I'm trying to query my public CloudKit database using server-to-server authentication. I've generated the key according to Apple's docs, but no matter what I do I get this error:
401 - Unauthorized
data: {
uuid: '...',
serverErrorCode: 'AUTHENTICATION_FAILED',
reason: 'no auth method found'
}
As far as I can tell, I've set everything up per the docs, but obviously I'm doing something wrong. Here's what I've got in my Node app so far:
let date = moment().format('YYYY-MM-DD[T]HH:mm:ss[Z]')
let domain = 'https://api.apple-cloudkit.com'
let subpath = '/database/1/iCloud.<my container>/development/public/users/current'
let key = fs.readFileSync(__dirname +'/../eckey.pem', 'utf8')
let keyID = 'abc123...'
let requestBody = ''
let bodyHash = crypto.createHash('SHA256').update(requestBody).digest('base64')

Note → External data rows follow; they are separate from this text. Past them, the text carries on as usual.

(* ===== verification/InMemoryStorage.v ===== *)
(** The in-memory implementation of the storage trait, [impl Storage for InMemoryStorage] of
    [crates/storage/src/in_memory/mod.rs]: every method as the sequence of its critical
    sections and metrics calls, and the proof that it meets the storage contract. *)

From S2P Require Import Prelude Prog External Types Blst Signer BeaconTypes StorageTypes Storage.
From S2P Require Import Metrics InMemory World.

Section in_memory_storage.
Context `{Ext}.

Definition rd {X} (f : InMemoryStorageInner -> X) : prog RelayE X := trigger (ReadLock f).
Definition wr (f : InMemoryStorageInner -> InMemoryStorageInner) : prog RelayE unit :=
  trigger (WriteLock f).

(** [if self.inner.read().delivered_blocks.contains(..)]: the guard is released before the
    branch runs. *)
Definition record_relayed_block (block_hash : B256) : prog RelayE unit :=
  let! relayed := rd (inner_delivered_contains block_hash) in
  if relayed then emit inc_relayed_blocks else emit inc_non_relayed_blocks.

Definition set_delivered_blocks (block_hash : B256) : prog RelayE unit :=
  do! emit inc_blinded_blocks; wr (inner_push_delivered block_hash).

Definition set_payload_attributes (payload_attr : PayloadAttributes) : prog RelayE unit :=
  let block_hash := parent_hash payload_attr in
  let parent_block_number := pa_parent_block_number payload_attr in
  let proposal_slot := pa_proposal_slot payload_attr in
  do! emit (set_block parent_block_number);
  do! emit (set_proposal_slot proposal_slot);
  do! record_relayed_block block_hash;
  wr (inner_set_payload_attributes payload_attr).

Definition set_validator_registrations (registrations : ValidatorRegistrations) :
  prog RelayE unit :=
  let count := N.of_nat (size registrations) in
  do! wr (inner_set_registrations registrations);
  emit (set_registered_validators count).

(** [InMemoryStorage::new]: the metrics set before the state is built, latest first, and the
    state. *)
Definition in_memory_storage_new (slot : HeadSlot) (payload_attributes : PayloadAttributes)
    (wlist_builders : list BlsPublicKey) (fork_data : ForkDatas)
    (validator_registrations : ValidatorRegistrations) (proposer_duties : list Validator) :
  list MetricOp * InMemoryStorageInner :=
  let proposal_slot := pa_proposal_slot payload_attributes in
  let p_block := pa_parent_block_number payload_attributes in
  ([set_block p_block; set_proposal_slot proposal_slot],
   inner_new slot payload_attributes wlist_builders fork_data validator_registrations
     proposer_duties).

#[export] Instance InMemoryStorage : Storage RelayE := {|
  st_fork_data := rd i_fork_data;
  st_set_head_slot slot := wr (inner_set_slot slot);
  st_read_head_slot := rd i_slot;
  st_set_payload_attributes := set_payload_attributes;
  st_read_payload_attributes := rd i_payload_attributes;
  st_set_validator_registration k r := wr (inner_insert_registration k r);
  st_set_validator_registrations := set_validator_registrations;
  st_empty_validator_regs := rd inner_regs_empty;
  st_read_validator_registration k := rd (inner_get_registration k);
  st_set_proposer_duties d := wr (inner_set_duties d);
  st_read_proposer_duties := rd i_proposer_duties;
  st_is_whitelisted_builder k := rd (inner_is_whitelisted k);
  st_find_duty_by_slot slot := rd (inner_find_duty slot);
  st_set_best_bid slot bid := wr (inner_set_best_bid slot bid);
  st_read_best_bid slot hash k := rd (inner_best_bid slot hash k);
  st_read_best_bid_by_block_number n := rd (inner_best_by_number n);
  st_read_best_bid_by_slot slot := rd (inner_best_by_slot slot);
  st_set_blinded_block_response k r := wr (inner_set_blinded k r);
  st_read_blinded_block_response k := rd (inner_get_blinded k);
  st_set_delivered_blocks := set_delivered_blocks;
  st_record_relayed_block := record_relayed_block
|}.

Definition w_abs (w : World) : StoreState := inner_abs (w_store w).

(** No method writes the map of the best bids by slot. *)
Definition by_slot_empty (w : World) : Prop := i_best_bid_by_slot (w_store w) = ∅.

(** What no storage method touches. *)
Definition w_frame (w : World) :
  list Task * list (BeaconBlock.SignedBeaconBlockContent * SubmissionType) * nat * Outside :=
  (w_spawned w, w_published w, w_tick w, w_out w).

Abbreviation step := (fun X => @relay_step _ X).

(** ** The contract *)

Lemma rd_reads {X} (f : InMemoryStorageInner -> X) g :
  (forall i, f i = g (inner_abs i)) -> Reads step w_abs (rd f) g.
Proof. intros Hf w. unfold w_abs. by rewrite <-Hf. Qed.

Lemma wr_writes f g :
  (forall i, inner_abs (f i) = g (inner_abs i)) -> Writes step w_abs w_frame (wr f) g.
Proof. intros Hf w. eexists. split; [done |]. split; [apply Hf | done]. Qed.

Lemma rd_atomic {X} (f : InMemoryStorageInner -> X) g :
  (forall i, f i = g (inner_abs i)) -> AtomicReads step w_abs w_frame by_slot_empty (rd f) g.
Proof. intros Hf w HJ. split_and!; [done.. |]. right. split; [done |]. apply Hf. Qed.

Lemma wr_atomic f g :
  (forall i, inner_abs (f i) = g (inner_abs i)) ->
  (forall i, i_best_bid_by_slot (f i) = i_best_bid_by_slot i) ->
  AtomicWrites step w_abs w_frame by_slot_empty (wr f) g.
Proof.
  intros Hf HJf w HJ. split_and!; [|done|].
  - unfold by_slot_empty in *. cbn. by rewrite HJf.
  - right. split; [apply Hf | done].
Qed.

(** A metrics call before the event that takes effect, or after it. *)
Lemma emit_atomic m f (p : prog RelayE unit) :
  AtomicWrites step w_abs w_frame by_slot_empty p f ->
  AtomicWrites step w_abs w_frame by_slot_empty (do! emit m; p) f.
Proof. intros Hp w HJ. split_and!; [done.. |]. by left. Qed.

Lemma emit_settled m : settled step w_abs w_frame by_slot_empty (fun _ => True) (emit m).
Proof. intros w HJ. by split_and!. Qed.

Lemma record_relayed_atomic h :
  AtomicWrites step w_abs w_frame by_slot_empty (record_relayed_block h) (fun s => s).
Proof.
  intros w HJ. split_and!; [done.. |]. right. split; [done |].
  cbn. destruct (inner_delivered_contains _ _); apply emit_settled.
Qed.

#[export] Instance in_memory_laws : StorageLaws step w_abs w_frame.
Proof.
  split; intros; try (apply rd_reads; intros i; reflexivity);
    try (apply wr_writes; intros i; reflexivity); intros w.
  - cbn. destruct (inner_delivered_contains _ _); cbn; eexists; repeat split; reflexivity.
  - cbn. eexists. repeat split; reflexivity.
  - cbn. eexists. repeat split; reflexivity.
  - cbn. destruct (inner_delivered_contains _ _); cbn; eexists; repeat split; reflexivity.
Qed.

#[export] Instance in_memory_atomic : StorageAtomic step w_abs w_frame by_slot_empty.
Proof.
  split; intros; try (apply rd_atomic; intros i; reflexivity);
    try (apply wr_atomic; intros i; reflexivity).
  - cbn [st_set_payload_attributes InMemoryStorage]. unfold set_payload_attributes.
    do 2 apply emit_atomic. intros w HJ. split_and!; [done.. |]. left. split; [done |].
    cbn. destruct (inner_delivered_contains _ _); apply emit_atomic; by apply wr_atomic.
  - intros w HJ. split_and!; [done.. |]. right. split; [done | apply emit_settled].
  - apply emit_atomic. by apply wr_atomic.
  - apply record_relayed_atomic.
Qed.
End in_memory_storage.

Section main.
Context {X : Ext}.

(** C16: the in-memory storage implements the storage contract.  Each of the methods, run alone,
    reads or updates the abstract state as specified and leaves the rest of the world as it
    was.  When other tasks interleave at its critical sections, each takes effect at exactly one
    of its events: there it reads, or updates as specified, the state the other tasks have
    brought about; no other event of it changes the state, none touches the rest of the world,
    it does not panic, and the map of the best bids by slot, which is read, stays empty. *)
Theorem in_memory_refines_contract :
  StorageLaws (fun A => @relay_step X A) w_abs w_frame /\
  StorageAtomic (fun A => @relay_step X A) w_abs w_frame by_slot_empty.
Proof. split; apply _. Qed.

(** Each payload-attributes event is counted once: as a relayed block exactly when its
    parent block was delivered by this relay, as a non-relayed block otherwise. *)
Theorem relayed_blocks_counted a w :
  let w' := (run_relay (st_set_payload_attributes a) w).2 in
  let delivered := bool_decide (parent_hash a ∈ sto_delivered (w_abs w)) in
  counter_value CRelayedBlocks (w_metrics w') =
    (counter_value CRelayedBlocks (w_metrics w) + if delivered then 1 else 0)%Z /\
  counter_value CNonRelayedBlocks (w_metrics w') =
    (counter_value CNonRelayedBlocks (w_metrics w) + if delivered then 0 else 1)%Z /\
  sto_attrs (w_abs w') = a.
Proof.
  intros w' delivered. subst w'. unfold run_relay. cbn. unfold inner_delivered_contains, delivered.
  cbn. case_bool_decide; cbn; rewrite !counter_value_cons; cbn [counter_delta inc_relayed_blocks
    inc_non_relayed_blocks set_block set_proposal_slot];
    repeat (case_decide; try done); split_and!; done || lia.
Qed.
End main.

let message = date+':'+bodyHash+':'+subpath
let signature = crypto.createSign('RSA-SHA256').update(message).sign(key, 'base64')
let headers = {
'X-Apple-CloudKit-Request-KeyID': keyID,
'X-Apple-CloudKit-Request-ISO8601Date': date,
'X-Apple-CloudKit-Request-SignatureV1': signature
}
try{
await axios.post(domain+subpath, requestBody, { headers: headers })
console.log('--- :) ---')
}catch(error){
console.log('=== :( ===')
console.log(error)
}
I've already reviewed this helpful SO post, but I'm still stuck.
Can anyone see what I might be doing wrong?